To do: In the records below, find the line with "unfold node_view. intros" and the line with "verify scope code". Print both exactly, along with every line between them, and no other line.

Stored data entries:
═══

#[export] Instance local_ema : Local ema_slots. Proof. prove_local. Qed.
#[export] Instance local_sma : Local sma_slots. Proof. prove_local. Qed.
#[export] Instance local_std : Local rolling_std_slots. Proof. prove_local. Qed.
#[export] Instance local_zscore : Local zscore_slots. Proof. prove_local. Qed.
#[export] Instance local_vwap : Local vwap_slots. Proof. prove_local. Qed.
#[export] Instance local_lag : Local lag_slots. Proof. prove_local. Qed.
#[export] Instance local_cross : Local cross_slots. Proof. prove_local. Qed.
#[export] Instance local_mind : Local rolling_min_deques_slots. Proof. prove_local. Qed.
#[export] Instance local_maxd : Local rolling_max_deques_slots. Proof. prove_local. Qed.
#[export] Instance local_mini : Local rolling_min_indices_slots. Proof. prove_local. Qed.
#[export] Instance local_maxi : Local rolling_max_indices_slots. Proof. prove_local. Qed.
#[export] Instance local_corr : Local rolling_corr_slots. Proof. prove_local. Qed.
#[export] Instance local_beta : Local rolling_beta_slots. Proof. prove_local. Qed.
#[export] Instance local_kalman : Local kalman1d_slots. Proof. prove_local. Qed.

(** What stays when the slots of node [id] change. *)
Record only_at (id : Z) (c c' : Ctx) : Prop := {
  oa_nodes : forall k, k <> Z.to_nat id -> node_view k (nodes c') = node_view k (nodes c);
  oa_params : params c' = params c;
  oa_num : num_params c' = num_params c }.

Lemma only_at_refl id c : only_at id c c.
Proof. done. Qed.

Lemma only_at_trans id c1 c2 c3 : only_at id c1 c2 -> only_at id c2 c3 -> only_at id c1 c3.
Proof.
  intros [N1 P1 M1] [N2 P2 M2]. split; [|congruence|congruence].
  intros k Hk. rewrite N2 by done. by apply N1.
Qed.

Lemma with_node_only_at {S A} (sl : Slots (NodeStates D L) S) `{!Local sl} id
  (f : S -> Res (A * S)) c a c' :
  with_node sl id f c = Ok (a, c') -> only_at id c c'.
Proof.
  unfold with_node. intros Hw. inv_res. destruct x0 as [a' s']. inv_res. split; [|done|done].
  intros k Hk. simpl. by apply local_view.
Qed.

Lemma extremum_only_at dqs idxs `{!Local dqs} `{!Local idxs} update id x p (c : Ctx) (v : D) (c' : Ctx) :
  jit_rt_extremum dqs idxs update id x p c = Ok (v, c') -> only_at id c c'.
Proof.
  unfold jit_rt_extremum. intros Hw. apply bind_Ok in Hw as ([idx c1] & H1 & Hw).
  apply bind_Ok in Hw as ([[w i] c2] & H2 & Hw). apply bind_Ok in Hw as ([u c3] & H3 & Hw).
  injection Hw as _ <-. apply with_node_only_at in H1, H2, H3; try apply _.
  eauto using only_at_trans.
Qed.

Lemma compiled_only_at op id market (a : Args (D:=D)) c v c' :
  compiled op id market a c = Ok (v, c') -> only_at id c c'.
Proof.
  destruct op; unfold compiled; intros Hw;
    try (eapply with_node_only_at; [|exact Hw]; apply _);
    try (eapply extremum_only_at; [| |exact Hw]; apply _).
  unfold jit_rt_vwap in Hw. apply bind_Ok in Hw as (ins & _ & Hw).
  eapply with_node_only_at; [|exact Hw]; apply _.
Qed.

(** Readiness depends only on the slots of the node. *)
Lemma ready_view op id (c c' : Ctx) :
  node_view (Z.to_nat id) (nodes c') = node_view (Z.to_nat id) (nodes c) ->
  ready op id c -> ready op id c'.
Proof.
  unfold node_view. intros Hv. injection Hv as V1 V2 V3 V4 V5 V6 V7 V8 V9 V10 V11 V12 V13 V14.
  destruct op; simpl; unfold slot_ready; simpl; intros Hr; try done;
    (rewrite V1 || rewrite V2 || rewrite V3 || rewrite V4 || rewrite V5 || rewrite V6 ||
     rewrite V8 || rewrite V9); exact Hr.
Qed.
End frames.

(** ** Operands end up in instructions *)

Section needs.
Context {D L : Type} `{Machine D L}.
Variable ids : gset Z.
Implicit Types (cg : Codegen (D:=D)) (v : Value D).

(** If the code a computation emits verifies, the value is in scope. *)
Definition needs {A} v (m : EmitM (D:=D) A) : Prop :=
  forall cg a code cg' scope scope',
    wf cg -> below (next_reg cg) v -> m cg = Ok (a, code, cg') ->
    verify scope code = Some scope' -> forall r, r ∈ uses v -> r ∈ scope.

═══

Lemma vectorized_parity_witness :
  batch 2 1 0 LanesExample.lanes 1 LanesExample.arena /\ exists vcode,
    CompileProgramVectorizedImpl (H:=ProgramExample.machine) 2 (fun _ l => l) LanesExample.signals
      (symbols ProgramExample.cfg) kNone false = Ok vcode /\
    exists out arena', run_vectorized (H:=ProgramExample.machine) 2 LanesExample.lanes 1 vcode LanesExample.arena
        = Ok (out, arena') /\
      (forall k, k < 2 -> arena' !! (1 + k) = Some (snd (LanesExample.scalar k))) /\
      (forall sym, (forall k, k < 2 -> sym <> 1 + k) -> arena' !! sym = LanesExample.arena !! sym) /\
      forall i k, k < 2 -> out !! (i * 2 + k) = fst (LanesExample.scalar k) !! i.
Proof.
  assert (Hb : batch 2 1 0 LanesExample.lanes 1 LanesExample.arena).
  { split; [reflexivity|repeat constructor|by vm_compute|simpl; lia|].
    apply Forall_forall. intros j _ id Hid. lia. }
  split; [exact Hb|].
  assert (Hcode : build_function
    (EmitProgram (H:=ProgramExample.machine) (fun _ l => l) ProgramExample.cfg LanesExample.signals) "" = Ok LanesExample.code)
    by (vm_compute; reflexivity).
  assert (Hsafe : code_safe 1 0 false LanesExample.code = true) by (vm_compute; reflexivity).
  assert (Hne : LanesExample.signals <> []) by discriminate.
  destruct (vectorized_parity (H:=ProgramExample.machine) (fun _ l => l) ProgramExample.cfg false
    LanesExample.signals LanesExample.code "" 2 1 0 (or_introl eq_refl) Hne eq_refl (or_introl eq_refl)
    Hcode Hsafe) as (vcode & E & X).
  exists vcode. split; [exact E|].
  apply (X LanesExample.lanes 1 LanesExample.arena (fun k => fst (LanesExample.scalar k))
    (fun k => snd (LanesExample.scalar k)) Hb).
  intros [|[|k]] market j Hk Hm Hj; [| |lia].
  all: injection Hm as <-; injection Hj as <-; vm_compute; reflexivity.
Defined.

═══

Finished task:
  unfold node_view. intros Hv. injection Hv as V1 V2 V3 V4 V5 V6 V7 V8 V9 V10 V11 V12 V13 V14.
  destruct op; simpl; unfold slot_ready; simpl; intros Hr; try done;
    (rewrite V1 || rewrite V2 || rewrite V3 || rewrite V4 || rewrite V5 || rewrite V6 ||
     rewrite V8 || rewrite V9); exact Hr.
Qed.
End frames.

(** ** Operands end up in instructions *)

Section needs.
Context {D L : Type} `{Machine D L}.
Variable ids : gset Z.
Implicit Types (cg : Codegen (D:=D)) (v : Value D).

(** If the code a computation emits verifies, the value is in scope. *)
Definition needs {A} v (m : EmitM (D:=D) A) : Prop :=
  forall cg a code cg' scope scope',
    wf cg -> below (next_reg cg) v -> m cg = Ok (a, code, cg') ->
    verify scope code = Some scope' -> forall r, r ∈ uses v -> r ∈ scope.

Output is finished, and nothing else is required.